What I mean by "nature" instead is that she is a system of empirically discoverable laws and the set of observable things subject to those laws.

Given that meaning, nothing about nature herself can make it the case that the set of things subject to the laws of nature is not the empty set. The laws say stuff like "In a closed system, the amount of energy is a constant". Fine. Zero is a constant. Maybe the constant is always zero. Nothing about the law can bring the things it is to govern into existence.

So at the very least, this is true: "Nature is empty, unless soemthing apart from her fills her with things for her laws to govern".

I now coin the phrase "supernatural" to refer to something apart from nature.

I now coin the phrase "creator" to refer to a super-natural entity capable of filling nauture with things for her laws to govern.

So this is true: "Nature is empty without a super-natural creator of things for her laws to govern"

That is, the first premise of my argument is also true.

So I have not only given an argument for the the conclusion that a super-natural creator exists (as opposed to merely asserting the existence of such a supernatural being), I have given a manifestly valid argument with true premises for that conclusion.

The map is not the terrain

I know this is a bit old, but I would like to weigh in on another debate that Brad and Mike were having.

Mike made these two claims:

  1. Science is internally consistent and makes no ontological claims.
  2. As humans we simply arent equipped with the tools to detect the supernatural.
Brad argued that these two claims conflict because the second is an ontological claim.
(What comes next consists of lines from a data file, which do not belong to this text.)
(** What an operation on the store adds to the streams and to the stored commands. *)
Lemma run_op_effect s op :
  ((∀ k, stream_of (run_op s op) k = stream_of s k) ∧ es_commands (run_op s op) = es_commands s)
  ∨ (∃ su root sid run cx events result governed existing,
       op = OpAppend su root sid run cx events result
       ∧ dget (command_key_of cx) (es_commands s) = None
       ∧ govern existing events sid root run = Ok governed
       ∧ (∀ k, stream_of (run_op s op) k = stream_of s k
            ++ (if decide (k = (cx_tenant_id cx, sid))
                then store_events su cx root sid run 0 (cx_expected_version cx) governed else []))
       ∧ es_commands (run_op s op) = dset (command_key_of cx) result (es_commands s))
  ∨ (∃ su root cx appends result added, op = OpBatch su root cx appends result
       ∧ dget (command_key_of cx) (es_commands s) = None
       ∧ Forall2 (staged_for root cx) appends added ∧ NoDup (dkeys added)
       ∧ (∀ k, stream_of (run_op s op) k = stream_of s k
            ++ (if decide (k.1 = cx_tenant_id cx) then default [] (dget k.2 added) else []))
       ∧ es_commands (run_op s op) = dset (command_key_of cx) result (es_commands s)).
Proof.
  destruct (in_place op) eqn:Ei.
  { left. destruct (in_place_core s op Ei) as (Hs & Hc & _). split; [|done].
    intros k. unfold stream_of. by rewrite Hs. }
  destruct op as [su root sid run cx events result|su root cx appends result| | | | | |]; try done; cbn [run_op].
  - destruct (append su root sid run cx events result s) as [s' [a|c m]] eqn:Ea; cbn [fst].
    + pose proof (append_inv _ _ _ _ _ _ _ _ _ _ Ea) as Hi. cbn in Hi.
      destruct Hi as [(previous & _ & -> & _)|(Hc & Hv & governed & -> & ->)]; [by left|]. right. left.
      unfold append in Ea. rewrite Hc in Ea. cbv zeta in Ea. destruct (negb _); [done|].
      destruct (govern _ _ _ _ _) as [g|] eqn:Eg; [|done].
      assert (store_events su cx root sid run 0 (cx_expected_version cx) g
        = store_events su cx root sid run 0 (cx_expected_version cx) governed) as Hg by (by simplify_eq).
      exists su, root, sid, run, cx, events, result, g, (root_events (s <| es_streams := dsetdefault (cx_tenant_id cx, sid) [] (es_streams s) |>) (cx_tenant_id cx) root).
      split_and!; [done|done|exact Eg| |done]. intros k. rewrite Hg. unfold stream_of at 1. cbn. rewrite dget_dset.
      case_decide as Hk; [by subst|]. cbn. rewrite app_nil_r. apply stream_of_setdefault.
    + left. apply append_refused in Ea as (Hs & Hc & _). by split.
  - destruct (append_batch su root cx appends result s) as [s' [a|c m]] eqn:Ea; cbn [fst].
    + apply append_batch_inv in Ea as [(previous & _ & -> & _)|(Hc & added & Hadd & Hnd & _ & _ & ->)]; [by left|].
      right. right. exists su, root, cx, appends, result, added. split_and!; [done..| |done].
      intros k. by apply extend_streams_get.
    + left. unfold append_batch in Ea. repeat case_match; by simplify_eq.
Qed.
Mike then wanted to deny that. I think the second claim might be viewed either from an ontological or from an epistemological perspective. The sentence seems to be saying that no human supernature detection faculty exists. In that respect it is clearly ontological, since it makes a claim of existence. On the other hand it also implies that we know nothing about the supernatural. And, as a partial answer to the question "What do we know?" it is epistemological.
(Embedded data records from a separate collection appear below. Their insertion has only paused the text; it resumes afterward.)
(** ** The service *)

Record PolicyEvaluateResponse := mkResponse {
  er_decision_id : string;
  er_decision : PolicyDecision;
  er_policy_version : string;
  er_constraints : payload;
  er_expires_at : Z;
}.

Record PolicyValidateDecisionRequest := mkValidate {
  vd_context : InternalRequestContext;
  vd_decision_id : string;
  vd_action : string;
  vd_resource : string;
}.

Record PolicyValidateDecisionResponse := mkDecisionValidation {
  dv_valid : bool;
  dv_decision : PolicyDecision;
  dv_policy_version : string;
  dv_constraints : payload;
  dv_expires_at : Z;
}.

(** The protocol [PolicyStateStore], over a state of its own. *)
Record PolicyStateStore (St : Type) := mkPolicyStore {
  ps_ensure_active_version : string → St → St * res bool;
  ps_record_decision : PolicyEvaluateRequest → PolicyEvaluateResponse → St → St * res unit;
  ps_command_approval : ApprovalCommandRequest → St → St * res ApprovalValidationResponse;
  ps_validate_decision : PolicyValidateDecisionRequest → St → St * res PolicyValidateDecisionResponse;
}.
Arguments ps_ensure_active_version {St}.
Arguments ps_record_decision {St}.
Arguments ps_command_approval {St}.
Arguments ps_validate_decision {St}.

Section service.
Context {St : Type} (version : string) (store : option (PolicyStateStore St))
        (governance : option ProductionPolicy).
(** The mode resolver, if one is configured. *)
Context (mode_resolver : option (PolicyEvaluateRequest → PolicyDecision → string → World →
                                 World * res (PolicyDecision * payload))).

Record PolicyService := mkPolicyService {
  sv_approvals : Approvals;
  sv_decisions : list (string * (PolicyEvaluateRequest * PolicyEvaluateResponse));
  sv_store : St;
  sv_world : World;
}.

(** The capability of a request: of its fields the engine reads the permission. *)
Definition request_permission (attributes : payload) : res ToolPermission :=
  permission ← permission_of (py_str (pgetd "permission" (JStr "read-only") attributes));
  _ ← risk_of (py_str (pgetd "risk_level" (JStr "low") attributes));
  Ok permission.

Definition for_review (req : PolicyEvaluateRequest) : bool :=
  String.eqb (ic_service_identity (pe_context req)) "model-gateway"
  && is_lit (pgetn "purpose" (pe_attributes req)) "approval_review".

(** The decision of [evaluate]. *)
Definition decide_request (req : PolicyEvaluateRequest) (w : World) : World * res (PolicyDecision * payload) :=
  match request_permission (pe_attributes req) with
  | Raise c m => (w, Raise c m)
  | Ok permission =>
      let decision := engine_evaluate permission in
      let '(w, r) := match mode_resolver with
                     | Some resolver => if negb (for_review req) then resolver req decision version w
                                        else (w, Ok (decision, []))
                     | None => (w, Ok (decision, []))
                     end in
      (w, '(decision, constraints) ← r;
          match governance with
          | Some policy => production_govern policy req decision constraints
          | None => Ok (decision, constraints)
          end)
  end.

Definition evaluate (uuid : string) (now : Z) (req : PolicyEvaluateRequest) (s : PolicyService)
    : PolicyService * res PolicyEvaluateResponse :=
  let '(st, active) := match store with
                       | Some store => ps_ensure_active_version store version (sv_store s)
                       | None => (sv_store s, Ok true)
                       end in
  let s := mkPolicyService (sv_approvals s) (sv_decisions s) st (sv_world s) in
  match active with
  | Raise c m => (s, Raise c m)
  | Ok false => (s, Raise VersionConflictError "configured policy version does not match the active bundle")
  | Ok true =>
      let '(w, decided) := decide_request req (sv_world s) in
      let s := mkPolicyService (sv_approvals s) (sv_decisions s) (sv_store s) w in
      match decided with
      | Raise c m => (s, Raise c m)
      | Ok (decision, constraints) =>
          let response := mkResponse uuid decision version constraints (now + 5 * minute) in
          match store with
          | Some store =>
              let '(st, r) := ps_record_decision store req response (sv_store s) in
              (mkPolicyService (sv_approvals s) (sv_decisions s) st (sv_world s), _ ← r; Ok response)
          | None =>
              (mkPolicyService (sv_approvals s) (dset uuid (req, response) (sv_decisions s)) (sv_store s)
                 (sv_world s), Ok response)
          end
      end
  end.

Definition permits (d : PolicyDecision) : bool :=
  bool_decide (d = Allow) || bool_decide (d = AllowWithConstraints).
I suppose that Mike might evade Brad's attack by saying that it is not a scientific claim.

On the other hand, I think it's obvious that science certainly does make ontological claims...at least in the negative. For example, "There are no magnetic monopoles". They are all, of course, subject to revision based on new information. But this is true of all contingent claims.

Indeed, as I've already noted, I think the distinction between philosophical and non-philosophical claims is incoherent. I similarly think that the distinction between scientific and non-scientific claims is also incoherent.